* _Directions_
The required output is the lines below from the line containing "(* ===== verification/Tester.v ===== *)" to the line containing "Record Env := mkEnv", inclusive, retyped exactly. No other lines belong in it.

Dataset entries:

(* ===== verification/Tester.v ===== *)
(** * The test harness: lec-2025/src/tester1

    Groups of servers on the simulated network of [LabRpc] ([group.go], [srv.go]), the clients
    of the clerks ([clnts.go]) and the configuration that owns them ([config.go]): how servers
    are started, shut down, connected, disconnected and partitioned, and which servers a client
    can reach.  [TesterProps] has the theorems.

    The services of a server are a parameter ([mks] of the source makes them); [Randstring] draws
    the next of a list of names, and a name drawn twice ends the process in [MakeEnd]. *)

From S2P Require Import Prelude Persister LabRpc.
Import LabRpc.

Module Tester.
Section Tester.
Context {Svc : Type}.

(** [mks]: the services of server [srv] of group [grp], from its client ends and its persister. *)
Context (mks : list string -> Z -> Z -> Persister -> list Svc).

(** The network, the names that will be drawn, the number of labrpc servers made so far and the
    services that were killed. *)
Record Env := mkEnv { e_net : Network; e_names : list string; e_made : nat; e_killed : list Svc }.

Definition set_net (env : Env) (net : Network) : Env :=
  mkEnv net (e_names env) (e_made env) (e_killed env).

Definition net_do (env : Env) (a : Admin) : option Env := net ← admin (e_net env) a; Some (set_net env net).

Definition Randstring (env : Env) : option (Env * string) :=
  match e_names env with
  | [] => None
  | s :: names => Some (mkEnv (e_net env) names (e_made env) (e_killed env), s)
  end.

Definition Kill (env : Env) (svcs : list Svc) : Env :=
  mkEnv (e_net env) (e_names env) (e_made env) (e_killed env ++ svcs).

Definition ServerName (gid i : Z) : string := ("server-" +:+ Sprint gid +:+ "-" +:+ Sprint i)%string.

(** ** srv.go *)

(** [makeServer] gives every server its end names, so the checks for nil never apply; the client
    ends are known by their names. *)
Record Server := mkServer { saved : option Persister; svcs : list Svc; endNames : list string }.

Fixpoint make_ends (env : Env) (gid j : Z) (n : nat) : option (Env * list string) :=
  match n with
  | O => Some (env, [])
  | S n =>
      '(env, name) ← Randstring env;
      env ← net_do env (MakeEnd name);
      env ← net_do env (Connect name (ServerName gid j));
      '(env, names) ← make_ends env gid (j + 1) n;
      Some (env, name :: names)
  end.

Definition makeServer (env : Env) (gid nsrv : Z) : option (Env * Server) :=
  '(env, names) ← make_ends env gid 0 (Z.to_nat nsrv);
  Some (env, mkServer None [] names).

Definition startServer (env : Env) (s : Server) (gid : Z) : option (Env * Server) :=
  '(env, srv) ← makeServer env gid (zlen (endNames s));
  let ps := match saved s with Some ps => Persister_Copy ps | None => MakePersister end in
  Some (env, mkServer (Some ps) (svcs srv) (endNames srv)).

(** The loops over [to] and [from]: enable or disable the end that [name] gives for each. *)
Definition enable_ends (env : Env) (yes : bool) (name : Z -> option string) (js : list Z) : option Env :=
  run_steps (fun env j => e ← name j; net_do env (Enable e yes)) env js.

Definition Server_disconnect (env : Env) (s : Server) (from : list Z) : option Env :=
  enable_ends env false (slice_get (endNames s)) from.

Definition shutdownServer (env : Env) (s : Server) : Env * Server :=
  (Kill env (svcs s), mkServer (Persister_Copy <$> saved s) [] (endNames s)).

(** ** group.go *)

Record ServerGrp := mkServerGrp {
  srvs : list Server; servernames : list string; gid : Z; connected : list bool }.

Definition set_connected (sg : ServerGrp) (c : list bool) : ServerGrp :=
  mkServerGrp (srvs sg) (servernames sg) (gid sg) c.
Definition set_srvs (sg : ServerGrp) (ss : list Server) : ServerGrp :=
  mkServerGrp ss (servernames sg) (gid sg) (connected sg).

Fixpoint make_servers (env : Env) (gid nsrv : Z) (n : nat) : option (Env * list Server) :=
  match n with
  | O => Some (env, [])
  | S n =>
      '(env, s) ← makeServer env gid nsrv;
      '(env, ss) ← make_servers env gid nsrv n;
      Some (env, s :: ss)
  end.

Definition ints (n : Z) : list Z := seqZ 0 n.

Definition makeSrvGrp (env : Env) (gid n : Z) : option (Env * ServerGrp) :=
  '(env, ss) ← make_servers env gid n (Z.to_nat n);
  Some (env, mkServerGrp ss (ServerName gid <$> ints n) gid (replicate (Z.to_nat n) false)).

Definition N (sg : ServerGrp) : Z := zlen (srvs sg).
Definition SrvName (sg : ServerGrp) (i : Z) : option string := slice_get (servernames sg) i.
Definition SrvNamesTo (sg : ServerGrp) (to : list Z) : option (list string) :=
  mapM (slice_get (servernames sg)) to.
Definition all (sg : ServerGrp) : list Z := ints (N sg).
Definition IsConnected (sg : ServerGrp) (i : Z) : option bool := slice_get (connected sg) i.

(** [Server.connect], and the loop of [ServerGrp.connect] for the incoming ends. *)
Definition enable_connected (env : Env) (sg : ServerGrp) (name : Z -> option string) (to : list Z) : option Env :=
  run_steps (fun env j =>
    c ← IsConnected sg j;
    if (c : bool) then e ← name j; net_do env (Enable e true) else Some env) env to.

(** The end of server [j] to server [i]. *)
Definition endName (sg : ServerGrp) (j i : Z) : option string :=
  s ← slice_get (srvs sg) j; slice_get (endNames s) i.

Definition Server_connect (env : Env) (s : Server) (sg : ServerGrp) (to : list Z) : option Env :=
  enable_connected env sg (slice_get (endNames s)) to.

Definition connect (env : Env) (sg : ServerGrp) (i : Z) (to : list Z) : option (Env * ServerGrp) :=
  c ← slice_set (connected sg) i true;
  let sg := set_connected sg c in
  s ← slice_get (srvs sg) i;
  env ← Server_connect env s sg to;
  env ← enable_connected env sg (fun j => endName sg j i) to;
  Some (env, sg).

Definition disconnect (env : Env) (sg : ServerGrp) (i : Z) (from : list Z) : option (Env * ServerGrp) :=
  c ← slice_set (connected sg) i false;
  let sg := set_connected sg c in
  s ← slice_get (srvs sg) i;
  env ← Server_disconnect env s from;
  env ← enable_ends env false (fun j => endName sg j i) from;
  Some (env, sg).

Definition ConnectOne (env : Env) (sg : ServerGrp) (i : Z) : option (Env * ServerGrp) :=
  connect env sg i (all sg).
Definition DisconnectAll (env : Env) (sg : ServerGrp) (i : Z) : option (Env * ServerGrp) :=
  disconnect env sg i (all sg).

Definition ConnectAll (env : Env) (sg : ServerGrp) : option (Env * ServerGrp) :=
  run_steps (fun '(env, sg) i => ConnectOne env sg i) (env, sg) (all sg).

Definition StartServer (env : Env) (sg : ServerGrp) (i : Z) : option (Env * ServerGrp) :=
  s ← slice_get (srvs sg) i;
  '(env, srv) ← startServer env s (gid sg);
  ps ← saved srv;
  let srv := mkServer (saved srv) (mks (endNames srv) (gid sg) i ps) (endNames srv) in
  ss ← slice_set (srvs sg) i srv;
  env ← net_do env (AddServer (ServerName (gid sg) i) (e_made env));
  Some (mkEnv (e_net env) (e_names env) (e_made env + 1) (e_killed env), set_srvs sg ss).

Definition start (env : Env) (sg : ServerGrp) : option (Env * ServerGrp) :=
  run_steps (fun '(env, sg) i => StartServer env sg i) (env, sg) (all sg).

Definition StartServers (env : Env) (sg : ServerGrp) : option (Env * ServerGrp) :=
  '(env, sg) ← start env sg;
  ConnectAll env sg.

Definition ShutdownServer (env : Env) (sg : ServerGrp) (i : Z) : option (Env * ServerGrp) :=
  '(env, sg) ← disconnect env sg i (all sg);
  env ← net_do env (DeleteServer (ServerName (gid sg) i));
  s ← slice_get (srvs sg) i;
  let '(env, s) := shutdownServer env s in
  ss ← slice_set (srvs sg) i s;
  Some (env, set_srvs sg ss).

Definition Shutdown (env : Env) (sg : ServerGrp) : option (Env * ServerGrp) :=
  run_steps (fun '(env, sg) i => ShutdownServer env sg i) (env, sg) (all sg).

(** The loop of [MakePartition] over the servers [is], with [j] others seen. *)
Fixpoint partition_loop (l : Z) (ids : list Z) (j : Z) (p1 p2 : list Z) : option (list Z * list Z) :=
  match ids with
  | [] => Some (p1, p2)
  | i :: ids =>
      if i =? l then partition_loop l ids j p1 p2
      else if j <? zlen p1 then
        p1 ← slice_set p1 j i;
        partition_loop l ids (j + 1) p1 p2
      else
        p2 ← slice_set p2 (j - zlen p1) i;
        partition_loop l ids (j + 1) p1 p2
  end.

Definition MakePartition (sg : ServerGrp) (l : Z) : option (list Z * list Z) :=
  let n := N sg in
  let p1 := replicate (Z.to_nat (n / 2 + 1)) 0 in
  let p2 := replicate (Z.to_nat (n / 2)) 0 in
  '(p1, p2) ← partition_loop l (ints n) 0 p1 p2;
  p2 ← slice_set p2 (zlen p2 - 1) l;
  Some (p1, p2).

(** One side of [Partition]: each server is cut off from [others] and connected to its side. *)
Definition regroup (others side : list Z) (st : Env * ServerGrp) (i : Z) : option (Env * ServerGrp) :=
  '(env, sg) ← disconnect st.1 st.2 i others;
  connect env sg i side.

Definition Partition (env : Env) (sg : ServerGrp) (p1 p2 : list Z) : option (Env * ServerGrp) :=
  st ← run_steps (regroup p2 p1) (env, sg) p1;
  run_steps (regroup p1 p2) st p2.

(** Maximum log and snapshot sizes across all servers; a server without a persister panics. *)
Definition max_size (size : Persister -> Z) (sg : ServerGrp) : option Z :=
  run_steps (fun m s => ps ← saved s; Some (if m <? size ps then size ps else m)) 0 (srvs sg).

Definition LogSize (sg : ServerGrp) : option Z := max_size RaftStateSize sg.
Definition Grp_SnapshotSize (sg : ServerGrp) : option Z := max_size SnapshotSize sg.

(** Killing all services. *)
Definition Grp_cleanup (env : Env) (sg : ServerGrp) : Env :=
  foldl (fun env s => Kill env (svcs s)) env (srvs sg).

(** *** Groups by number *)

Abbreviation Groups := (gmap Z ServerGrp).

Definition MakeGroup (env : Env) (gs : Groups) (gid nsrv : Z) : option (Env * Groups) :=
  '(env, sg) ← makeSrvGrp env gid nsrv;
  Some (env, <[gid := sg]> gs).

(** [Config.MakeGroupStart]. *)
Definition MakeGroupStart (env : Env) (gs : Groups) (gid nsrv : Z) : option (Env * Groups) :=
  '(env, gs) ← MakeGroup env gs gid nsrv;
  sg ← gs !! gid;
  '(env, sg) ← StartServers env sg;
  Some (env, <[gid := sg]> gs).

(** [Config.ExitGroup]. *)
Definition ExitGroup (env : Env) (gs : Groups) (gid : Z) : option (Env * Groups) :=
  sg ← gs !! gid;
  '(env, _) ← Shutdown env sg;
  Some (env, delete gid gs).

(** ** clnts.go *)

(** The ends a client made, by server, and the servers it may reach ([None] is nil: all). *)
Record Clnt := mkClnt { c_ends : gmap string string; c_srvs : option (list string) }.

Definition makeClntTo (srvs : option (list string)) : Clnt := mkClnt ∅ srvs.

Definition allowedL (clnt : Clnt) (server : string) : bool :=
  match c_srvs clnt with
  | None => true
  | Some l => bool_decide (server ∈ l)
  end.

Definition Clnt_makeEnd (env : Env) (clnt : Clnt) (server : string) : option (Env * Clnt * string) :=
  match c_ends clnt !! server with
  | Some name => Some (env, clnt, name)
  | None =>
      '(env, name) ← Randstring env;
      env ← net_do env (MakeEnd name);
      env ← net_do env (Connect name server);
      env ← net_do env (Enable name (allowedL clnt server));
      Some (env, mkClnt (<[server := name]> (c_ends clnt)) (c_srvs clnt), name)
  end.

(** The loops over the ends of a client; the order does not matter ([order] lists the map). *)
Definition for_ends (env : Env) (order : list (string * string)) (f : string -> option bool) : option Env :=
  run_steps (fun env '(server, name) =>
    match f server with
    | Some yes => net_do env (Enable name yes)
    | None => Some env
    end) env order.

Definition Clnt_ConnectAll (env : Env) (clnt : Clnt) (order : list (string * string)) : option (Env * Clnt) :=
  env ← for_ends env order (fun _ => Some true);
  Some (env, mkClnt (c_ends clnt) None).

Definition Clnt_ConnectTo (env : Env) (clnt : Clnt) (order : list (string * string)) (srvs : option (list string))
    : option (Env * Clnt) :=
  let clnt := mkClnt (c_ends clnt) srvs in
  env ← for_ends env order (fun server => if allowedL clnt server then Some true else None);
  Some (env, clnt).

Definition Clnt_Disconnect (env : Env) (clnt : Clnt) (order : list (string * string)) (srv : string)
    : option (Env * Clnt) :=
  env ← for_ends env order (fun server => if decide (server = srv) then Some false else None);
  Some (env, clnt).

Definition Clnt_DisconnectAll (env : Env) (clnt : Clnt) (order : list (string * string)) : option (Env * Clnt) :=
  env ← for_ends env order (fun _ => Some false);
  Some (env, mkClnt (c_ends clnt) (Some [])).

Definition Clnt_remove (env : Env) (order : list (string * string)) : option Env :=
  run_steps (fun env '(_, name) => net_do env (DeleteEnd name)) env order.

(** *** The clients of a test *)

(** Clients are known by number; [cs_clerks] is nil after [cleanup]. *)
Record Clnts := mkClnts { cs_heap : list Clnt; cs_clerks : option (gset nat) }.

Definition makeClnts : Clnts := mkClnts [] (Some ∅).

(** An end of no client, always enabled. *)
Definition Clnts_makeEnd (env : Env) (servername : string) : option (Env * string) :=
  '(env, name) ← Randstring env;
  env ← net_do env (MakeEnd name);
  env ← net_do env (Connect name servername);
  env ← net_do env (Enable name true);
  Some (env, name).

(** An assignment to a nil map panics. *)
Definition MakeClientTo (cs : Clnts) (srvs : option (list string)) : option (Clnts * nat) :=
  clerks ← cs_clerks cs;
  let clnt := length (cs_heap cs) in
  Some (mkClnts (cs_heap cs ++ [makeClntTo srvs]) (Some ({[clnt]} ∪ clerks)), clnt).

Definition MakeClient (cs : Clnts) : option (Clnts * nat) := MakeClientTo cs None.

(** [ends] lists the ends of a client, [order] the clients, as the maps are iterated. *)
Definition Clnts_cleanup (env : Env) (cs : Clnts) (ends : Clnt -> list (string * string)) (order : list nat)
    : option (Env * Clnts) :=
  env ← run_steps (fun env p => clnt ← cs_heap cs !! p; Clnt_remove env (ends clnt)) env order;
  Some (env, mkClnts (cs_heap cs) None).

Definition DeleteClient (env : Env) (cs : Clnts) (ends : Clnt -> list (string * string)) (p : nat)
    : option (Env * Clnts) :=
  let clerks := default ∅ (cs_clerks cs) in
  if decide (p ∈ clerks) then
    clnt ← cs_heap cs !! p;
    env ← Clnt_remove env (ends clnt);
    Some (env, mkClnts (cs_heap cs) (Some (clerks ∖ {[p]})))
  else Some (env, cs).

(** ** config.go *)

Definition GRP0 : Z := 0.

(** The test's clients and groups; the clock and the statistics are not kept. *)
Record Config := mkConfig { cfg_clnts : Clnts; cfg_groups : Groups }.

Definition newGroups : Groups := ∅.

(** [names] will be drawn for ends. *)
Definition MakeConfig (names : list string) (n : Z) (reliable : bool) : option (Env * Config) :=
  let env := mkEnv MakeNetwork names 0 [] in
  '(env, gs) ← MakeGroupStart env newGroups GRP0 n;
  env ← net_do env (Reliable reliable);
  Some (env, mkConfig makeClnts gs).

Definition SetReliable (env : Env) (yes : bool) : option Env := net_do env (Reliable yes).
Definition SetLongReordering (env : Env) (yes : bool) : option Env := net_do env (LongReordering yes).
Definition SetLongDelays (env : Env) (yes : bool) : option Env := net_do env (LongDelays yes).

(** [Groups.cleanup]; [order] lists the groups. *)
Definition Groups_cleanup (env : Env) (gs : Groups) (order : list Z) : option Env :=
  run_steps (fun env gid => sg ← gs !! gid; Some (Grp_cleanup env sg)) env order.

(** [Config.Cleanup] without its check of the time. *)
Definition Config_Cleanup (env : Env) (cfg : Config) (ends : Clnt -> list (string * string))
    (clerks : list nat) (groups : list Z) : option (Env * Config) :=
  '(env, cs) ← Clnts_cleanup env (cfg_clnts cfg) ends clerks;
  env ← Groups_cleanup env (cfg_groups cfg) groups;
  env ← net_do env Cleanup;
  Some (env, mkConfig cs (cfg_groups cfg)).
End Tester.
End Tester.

* * *

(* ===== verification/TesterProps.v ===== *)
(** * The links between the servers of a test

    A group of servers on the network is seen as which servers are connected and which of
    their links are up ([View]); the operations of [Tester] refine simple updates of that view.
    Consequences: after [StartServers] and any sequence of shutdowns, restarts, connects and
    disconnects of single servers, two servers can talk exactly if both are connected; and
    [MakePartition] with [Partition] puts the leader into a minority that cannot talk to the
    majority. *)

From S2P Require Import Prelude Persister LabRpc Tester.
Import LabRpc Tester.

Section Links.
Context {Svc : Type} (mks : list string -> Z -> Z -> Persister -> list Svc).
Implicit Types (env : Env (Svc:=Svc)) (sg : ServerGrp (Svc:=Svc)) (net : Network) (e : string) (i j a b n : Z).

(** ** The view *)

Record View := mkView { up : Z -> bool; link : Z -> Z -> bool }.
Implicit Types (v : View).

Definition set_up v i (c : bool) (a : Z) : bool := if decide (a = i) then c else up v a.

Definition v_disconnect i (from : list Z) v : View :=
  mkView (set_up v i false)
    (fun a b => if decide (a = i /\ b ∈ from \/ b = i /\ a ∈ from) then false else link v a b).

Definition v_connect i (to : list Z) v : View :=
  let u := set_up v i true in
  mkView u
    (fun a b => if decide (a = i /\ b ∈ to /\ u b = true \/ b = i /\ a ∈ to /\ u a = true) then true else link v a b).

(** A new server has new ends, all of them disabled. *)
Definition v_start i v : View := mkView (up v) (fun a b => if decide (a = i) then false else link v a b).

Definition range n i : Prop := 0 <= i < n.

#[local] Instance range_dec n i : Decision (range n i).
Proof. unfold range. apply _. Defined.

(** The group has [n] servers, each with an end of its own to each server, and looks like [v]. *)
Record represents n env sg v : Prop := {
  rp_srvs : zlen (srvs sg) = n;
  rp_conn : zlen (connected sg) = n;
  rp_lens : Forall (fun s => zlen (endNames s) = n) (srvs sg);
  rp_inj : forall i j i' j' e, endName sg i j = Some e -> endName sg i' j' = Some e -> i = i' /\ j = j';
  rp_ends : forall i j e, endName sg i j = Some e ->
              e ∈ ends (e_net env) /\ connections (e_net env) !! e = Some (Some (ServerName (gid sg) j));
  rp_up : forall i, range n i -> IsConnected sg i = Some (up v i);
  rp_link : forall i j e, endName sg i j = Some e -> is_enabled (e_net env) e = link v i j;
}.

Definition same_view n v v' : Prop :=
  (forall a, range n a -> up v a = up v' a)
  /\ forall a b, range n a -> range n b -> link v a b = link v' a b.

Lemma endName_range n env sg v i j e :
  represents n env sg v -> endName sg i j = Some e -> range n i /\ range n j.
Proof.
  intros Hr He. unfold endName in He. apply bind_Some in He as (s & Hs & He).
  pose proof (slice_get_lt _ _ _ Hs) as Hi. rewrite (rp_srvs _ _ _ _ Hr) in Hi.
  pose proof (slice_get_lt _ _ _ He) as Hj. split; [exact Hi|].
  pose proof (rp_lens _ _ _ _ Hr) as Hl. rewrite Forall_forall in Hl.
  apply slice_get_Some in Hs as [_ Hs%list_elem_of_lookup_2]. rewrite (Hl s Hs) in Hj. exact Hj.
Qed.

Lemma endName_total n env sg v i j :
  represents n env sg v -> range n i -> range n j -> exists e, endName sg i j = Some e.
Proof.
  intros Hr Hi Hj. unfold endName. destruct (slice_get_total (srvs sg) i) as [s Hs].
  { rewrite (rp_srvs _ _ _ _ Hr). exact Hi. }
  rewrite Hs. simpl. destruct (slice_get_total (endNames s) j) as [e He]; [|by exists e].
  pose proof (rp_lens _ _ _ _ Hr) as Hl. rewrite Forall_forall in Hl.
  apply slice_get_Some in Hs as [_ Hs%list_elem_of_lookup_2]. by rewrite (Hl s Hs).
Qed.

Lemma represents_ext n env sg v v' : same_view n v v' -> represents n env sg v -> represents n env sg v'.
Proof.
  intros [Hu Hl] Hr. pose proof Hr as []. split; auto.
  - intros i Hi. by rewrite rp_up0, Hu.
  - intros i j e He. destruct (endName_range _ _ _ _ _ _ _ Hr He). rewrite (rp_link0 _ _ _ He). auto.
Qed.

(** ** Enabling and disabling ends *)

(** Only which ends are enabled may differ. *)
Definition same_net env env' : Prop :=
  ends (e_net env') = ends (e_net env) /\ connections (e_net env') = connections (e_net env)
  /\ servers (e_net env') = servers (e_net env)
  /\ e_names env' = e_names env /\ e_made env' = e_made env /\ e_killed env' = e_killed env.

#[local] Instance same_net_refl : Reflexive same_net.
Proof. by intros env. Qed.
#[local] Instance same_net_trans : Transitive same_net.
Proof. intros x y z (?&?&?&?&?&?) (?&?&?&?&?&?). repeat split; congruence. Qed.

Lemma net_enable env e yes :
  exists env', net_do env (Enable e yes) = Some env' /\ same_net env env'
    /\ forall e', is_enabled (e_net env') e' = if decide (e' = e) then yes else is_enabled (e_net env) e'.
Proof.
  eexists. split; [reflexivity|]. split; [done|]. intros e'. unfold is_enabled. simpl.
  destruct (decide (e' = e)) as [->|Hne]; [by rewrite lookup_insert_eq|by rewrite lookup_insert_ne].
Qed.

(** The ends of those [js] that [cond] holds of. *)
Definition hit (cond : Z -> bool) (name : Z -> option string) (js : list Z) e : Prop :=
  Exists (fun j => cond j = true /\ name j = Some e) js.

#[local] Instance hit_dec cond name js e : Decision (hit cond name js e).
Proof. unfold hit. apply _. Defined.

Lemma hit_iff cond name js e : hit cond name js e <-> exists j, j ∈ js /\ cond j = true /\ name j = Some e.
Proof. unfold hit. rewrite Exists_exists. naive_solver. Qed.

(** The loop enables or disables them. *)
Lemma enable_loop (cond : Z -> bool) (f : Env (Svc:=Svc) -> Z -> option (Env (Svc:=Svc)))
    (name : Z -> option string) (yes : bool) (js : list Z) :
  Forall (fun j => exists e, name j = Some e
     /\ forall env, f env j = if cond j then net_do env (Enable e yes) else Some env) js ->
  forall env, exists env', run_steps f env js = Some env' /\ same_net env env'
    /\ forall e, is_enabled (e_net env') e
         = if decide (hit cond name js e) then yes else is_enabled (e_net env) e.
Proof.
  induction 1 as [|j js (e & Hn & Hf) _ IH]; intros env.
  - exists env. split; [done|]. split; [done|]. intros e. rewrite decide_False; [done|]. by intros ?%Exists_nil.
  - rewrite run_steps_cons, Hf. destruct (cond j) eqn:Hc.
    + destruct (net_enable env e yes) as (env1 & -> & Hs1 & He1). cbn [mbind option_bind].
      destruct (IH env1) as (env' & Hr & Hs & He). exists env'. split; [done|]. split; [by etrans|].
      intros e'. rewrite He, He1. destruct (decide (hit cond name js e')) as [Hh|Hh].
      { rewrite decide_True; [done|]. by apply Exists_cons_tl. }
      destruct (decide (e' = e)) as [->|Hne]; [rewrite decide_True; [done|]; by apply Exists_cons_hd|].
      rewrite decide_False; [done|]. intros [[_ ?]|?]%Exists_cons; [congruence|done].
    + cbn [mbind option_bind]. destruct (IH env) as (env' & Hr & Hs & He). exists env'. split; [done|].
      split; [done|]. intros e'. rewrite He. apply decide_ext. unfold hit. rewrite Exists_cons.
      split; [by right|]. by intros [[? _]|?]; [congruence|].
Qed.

--

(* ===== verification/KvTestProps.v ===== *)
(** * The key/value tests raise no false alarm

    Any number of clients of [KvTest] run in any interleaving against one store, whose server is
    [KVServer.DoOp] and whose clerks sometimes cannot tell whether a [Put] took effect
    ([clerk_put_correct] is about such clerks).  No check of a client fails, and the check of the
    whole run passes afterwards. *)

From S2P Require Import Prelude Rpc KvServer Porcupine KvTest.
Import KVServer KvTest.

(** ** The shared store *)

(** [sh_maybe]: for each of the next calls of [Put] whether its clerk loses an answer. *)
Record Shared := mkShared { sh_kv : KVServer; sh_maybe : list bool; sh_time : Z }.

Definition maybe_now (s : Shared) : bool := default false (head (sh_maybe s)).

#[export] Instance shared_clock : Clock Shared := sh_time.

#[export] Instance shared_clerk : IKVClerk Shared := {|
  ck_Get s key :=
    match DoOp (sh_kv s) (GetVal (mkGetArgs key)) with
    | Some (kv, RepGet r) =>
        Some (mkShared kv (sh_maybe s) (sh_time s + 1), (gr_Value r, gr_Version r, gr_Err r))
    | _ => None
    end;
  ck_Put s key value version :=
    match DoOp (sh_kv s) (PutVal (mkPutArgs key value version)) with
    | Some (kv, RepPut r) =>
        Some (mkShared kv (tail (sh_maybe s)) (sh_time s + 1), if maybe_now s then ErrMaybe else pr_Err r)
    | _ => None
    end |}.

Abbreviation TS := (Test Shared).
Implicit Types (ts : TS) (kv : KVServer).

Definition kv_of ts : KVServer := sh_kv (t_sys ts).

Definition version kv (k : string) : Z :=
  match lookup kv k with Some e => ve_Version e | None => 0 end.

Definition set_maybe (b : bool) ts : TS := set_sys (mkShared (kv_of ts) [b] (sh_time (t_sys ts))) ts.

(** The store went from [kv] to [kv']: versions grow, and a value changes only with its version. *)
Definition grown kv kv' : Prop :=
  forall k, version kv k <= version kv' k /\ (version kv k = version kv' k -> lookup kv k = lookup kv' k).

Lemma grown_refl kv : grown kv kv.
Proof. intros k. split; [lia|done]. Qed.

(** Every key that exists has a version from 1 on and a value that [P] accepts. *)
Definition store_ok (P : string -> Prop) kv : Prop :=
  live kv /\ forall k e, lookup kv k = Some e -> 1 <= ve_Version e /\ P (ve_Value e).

* _Exercise response_
(* ===== verification/Tester.v ===== *)
(** * The test harness: lec-2025/src/tester1

    Groups of servers on the simulated network of [LabRpc] ([group.go], [srv.go]), the clients
    of the clerks ([clnts.go]) and the configuration that owns them ([config.go]): how servers
    are started, shut down, connected, disconnected and partitioned, and which servers a client
    can reach.  [TesterProps] has the theorems.

    The services of a server are a parameter ([mks] of the source makes them); [Randstring] draws
    the next of a list of names, and a name drawn twice ends the process in [MakeEnd]. *)

From S2P Require Import Prelude Persister LabRpc.
Import LabRpc.

Module Tester.
Section Tester.
Context {Svc : Type}.

(** [mks]: the services of server [srv] of group [grp], from its client ends and its persister. *)
Context (mks : list string -> Z -> Z -> Persister -> list Svc).

(** The network, the names that will be drawn, the number of labrpc servers made so far and the
    services that were killed. *)
Record Env := mkEnv { e_net : Network; e_names : list string; e_made : nat; e_killed : list Svc }.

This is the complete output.